§ **Try it**
The word "fetchUserRepos" marks the lines to keep; find each one in the data and copy it.

>>>>

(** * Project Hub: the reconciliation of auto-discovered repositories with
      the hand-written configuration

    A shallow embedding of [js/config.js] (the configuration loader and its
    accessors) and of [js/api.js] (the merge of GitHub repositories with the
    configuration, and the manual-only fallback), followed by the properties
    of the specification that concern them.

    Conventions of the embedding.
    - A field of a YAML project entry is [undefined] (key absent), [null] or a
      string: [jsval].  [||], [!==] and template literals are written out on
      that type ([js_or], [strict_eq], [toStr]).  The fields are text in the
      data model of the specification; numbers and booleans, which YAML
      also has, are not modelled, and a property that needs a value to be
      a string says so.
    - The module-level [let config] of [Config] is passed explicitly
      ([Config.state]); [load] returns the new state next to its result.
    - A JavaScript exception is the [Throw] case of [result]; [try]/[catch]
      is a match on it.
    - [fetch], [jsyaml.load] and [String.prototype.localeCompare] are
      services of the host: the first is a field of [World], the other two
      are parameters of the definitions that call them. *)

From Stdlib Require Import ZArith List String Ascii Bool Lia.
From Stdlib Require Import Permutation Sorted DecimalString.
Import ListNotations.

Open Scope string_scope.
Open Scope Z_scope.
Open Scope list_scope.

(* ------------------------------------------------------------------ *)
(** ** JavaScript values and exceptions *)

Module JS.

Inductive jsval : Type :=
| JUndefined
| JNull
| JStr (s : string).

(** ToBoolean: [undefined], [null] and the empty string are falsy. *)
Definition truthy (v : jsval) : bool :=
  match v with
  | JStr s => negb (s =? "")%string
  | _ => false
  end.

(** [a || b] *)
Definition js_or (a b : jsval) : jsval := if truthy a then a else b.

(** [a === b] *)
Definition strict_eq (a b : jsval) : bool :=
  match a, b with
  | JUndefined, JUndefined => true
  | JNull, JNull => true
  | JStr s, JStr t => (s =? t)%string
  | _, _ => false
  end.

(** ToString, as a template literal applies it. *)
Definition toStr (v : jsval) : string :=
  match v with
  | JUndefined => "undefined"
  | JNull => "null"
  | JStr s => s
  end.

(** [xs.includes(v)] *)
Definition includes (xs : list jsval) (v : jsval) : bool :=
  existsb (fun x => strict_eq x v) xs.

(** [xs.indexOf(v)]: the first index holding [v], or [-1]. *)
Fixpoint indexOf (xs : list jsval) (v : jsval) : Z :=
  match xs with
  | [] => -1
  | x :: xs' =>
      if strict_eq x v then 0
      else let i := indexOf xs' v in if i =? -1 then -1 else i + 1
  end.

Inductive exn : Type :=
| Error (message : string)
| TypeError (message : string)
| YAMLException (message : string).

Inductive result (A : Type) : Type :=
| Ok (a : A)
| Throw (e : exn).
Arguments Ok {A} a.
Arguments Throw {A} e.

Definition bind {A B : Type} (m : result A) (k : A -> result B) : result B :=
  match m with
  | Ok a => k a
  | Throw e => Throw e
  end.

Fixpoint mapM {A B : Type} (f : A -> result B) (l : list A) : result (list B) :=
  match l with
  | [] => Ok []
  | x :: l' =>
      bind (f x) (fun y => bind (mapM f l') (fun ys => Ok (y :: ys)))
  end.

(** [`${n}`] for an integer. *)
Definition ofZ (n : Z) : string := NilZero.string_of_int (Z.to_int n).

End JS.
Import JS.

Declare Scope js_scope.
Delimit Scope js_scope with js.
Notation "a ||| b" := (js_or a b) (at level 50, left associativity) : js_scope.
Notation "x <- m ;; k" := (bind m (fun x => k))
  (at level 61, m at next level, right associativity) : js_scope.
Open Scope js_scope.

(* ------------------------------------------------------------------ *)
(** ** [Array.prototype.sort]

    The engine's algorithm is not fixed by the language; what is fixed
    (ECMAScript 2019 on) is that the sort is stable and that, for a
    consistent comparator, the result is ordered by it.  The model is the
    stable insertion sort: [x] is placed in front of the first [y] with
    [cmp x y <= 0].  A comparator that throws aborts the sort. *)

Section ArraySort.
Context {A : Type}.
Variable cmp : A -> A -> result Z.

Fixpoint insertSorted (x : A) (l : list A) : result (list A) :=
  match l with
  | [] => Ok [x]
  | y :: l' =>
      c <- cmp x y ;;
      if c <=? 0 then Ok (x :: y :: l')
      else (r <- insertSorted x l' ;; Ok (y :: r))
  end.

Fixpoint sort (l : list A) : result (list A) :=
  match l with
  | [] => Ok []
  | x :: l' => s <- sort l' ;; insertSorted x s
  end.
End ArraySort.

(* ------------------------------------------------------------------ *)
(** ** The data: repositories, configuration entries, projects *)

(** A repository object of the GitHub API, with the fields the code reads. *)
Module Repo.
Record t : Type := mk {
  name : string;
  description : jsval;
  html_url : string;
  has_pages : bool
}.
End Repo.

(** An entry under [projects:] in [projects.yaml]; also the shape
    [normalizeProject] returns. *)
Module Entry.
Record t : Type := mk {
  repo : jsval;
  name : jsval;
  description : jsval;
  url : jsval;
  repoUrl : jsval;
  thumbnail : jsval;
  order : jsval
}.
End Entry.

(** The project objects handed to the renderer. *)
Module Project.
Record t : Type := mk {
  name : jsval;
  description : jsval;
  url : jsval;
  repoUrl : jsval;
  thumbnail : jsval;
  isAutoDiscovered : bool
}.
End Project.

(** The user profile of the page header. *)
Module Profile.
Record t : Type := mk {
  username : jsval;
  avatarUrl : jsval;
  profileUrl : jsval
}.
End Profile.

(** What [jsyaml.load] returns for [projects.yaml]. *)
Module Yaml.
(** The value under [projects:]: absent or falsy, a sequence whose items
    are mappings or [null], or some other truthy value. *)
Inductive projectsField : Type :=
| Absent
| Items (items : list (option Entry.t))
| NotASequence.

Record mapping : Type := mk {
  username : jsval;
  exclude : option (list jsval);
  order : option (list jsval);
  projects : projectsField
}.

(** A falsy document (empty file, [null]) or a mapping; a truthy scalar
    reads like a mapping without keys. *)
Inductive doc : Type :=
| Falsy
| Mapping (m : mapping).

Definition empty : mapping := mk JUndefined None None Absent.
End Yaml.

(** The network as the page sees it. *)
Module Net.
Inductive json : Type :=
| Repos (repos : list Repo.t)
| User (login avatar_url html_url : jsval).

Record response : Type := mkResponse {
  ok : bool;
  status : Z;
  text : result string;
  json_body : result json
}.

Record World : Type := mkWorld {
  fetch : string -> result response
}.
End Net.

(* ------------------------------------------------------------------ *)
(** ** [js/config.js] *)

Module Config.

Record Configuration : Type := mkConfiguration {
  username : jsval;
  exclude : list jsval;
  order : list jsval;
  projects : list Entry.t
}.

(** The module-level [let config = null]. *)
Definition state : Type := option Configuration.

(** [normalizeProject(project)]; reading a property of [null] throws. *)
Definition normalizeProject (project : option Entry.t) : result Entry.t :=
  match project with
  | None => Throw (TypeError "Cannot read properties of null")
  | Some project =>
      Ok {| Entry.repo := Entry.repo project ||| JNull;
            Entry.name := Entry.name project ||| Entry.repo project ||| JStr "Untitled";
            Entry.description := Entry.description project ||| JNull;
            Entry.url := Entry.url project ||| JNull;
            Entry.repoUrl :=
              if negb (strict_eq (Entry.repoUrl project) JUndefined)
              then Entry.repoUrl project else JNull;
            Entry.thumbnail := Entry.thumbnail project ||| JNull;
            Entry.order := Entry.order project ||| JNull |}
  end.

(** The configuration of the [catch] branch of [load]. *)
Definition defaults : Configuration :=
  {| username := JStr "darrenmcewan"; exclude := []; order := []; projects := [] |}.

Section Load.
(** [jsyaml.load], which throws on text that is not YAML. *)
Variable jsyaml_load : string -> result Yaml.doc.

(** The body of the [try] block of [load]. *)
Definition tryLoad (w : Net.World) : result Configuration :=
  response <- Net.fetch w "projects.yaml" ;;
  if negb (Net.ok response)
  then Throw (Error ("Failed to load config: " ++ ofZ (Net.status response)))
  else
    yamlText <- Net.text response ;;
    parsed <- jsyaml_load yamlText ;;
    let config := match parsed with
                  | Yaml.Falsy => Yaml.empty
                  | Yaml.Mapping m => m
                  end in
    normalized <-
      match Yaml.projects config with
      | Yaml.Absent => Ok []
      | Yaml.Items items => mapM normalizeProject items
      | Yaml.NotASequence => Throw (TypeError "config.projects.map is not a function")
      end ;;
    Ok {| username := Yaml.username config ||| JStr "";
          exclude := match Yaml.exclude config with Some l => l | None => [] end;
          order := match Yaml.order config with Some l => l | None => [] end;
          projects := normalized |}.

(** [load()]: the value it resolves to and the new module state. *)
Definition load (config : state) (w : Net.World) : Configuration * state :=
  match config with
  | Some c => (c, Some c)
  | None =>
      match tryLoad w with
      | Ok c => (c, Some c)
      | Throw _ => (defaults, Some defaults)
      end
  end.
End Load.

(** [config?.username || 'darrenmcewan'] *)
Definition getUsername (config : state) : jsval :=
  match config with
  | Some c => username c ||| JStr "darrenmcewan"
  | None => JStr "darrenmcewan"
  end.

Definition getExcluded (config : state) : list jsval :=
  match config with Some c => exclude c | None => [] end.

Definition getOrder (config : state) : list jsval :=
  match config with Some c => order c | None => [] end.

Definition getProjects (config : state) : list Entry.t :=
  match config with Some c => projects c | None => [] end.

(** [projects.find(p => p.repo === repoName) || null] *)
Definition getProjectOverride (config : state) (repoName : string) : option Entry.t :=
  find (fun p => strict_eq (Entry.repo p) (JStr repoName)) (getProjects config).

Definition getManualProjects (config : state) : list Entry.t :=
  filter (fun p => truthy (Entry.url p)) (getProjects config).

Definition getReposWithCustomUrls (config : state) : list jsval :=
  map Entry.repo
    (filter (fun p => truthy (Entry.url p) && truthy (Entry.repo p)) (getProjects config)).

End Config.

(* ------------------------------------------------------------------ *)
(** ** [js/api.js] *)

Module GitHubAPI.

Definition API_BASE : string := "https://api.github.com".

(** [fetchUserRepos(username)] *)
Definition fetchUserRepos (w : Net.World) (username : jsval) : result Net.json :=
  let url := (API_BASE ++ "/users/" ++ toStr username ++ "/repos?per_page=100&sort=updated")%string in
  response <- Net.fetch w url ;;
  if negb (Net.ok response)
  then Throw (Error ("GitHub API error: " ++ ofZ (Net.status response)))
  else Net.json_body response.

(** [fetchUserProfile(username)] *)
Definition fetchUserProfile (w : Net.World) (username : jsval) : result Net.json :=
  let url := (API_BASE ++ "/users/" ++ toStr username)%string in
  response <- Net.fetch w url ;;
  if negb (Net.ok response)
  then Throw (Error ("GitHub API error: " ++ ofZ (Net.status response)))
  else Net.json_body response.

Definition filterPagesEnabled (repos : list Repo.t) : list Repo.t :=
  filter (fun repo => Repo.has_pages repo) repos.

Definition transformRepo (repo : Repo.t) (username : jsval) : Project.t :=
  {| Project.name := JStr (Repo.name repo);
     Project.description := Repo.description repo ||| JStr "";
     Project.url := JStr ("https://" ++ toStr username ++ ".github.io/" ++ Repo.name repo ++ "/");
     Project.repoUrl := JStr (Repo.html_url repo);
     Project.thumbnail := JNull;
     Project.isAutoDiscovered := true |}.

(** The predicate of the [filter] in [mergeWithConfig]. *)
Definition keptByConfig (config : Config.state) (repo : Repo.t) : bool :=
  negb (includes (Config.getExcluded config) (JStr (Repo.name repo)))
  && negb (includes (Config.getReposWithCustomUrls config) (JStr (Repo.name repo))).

<<<<

§ **Response for this exercise**
(** [fetchUserRepos(username)] *)
Definition fetchUserRepos (w : Net.World) (username : jsval) : result Net.json :=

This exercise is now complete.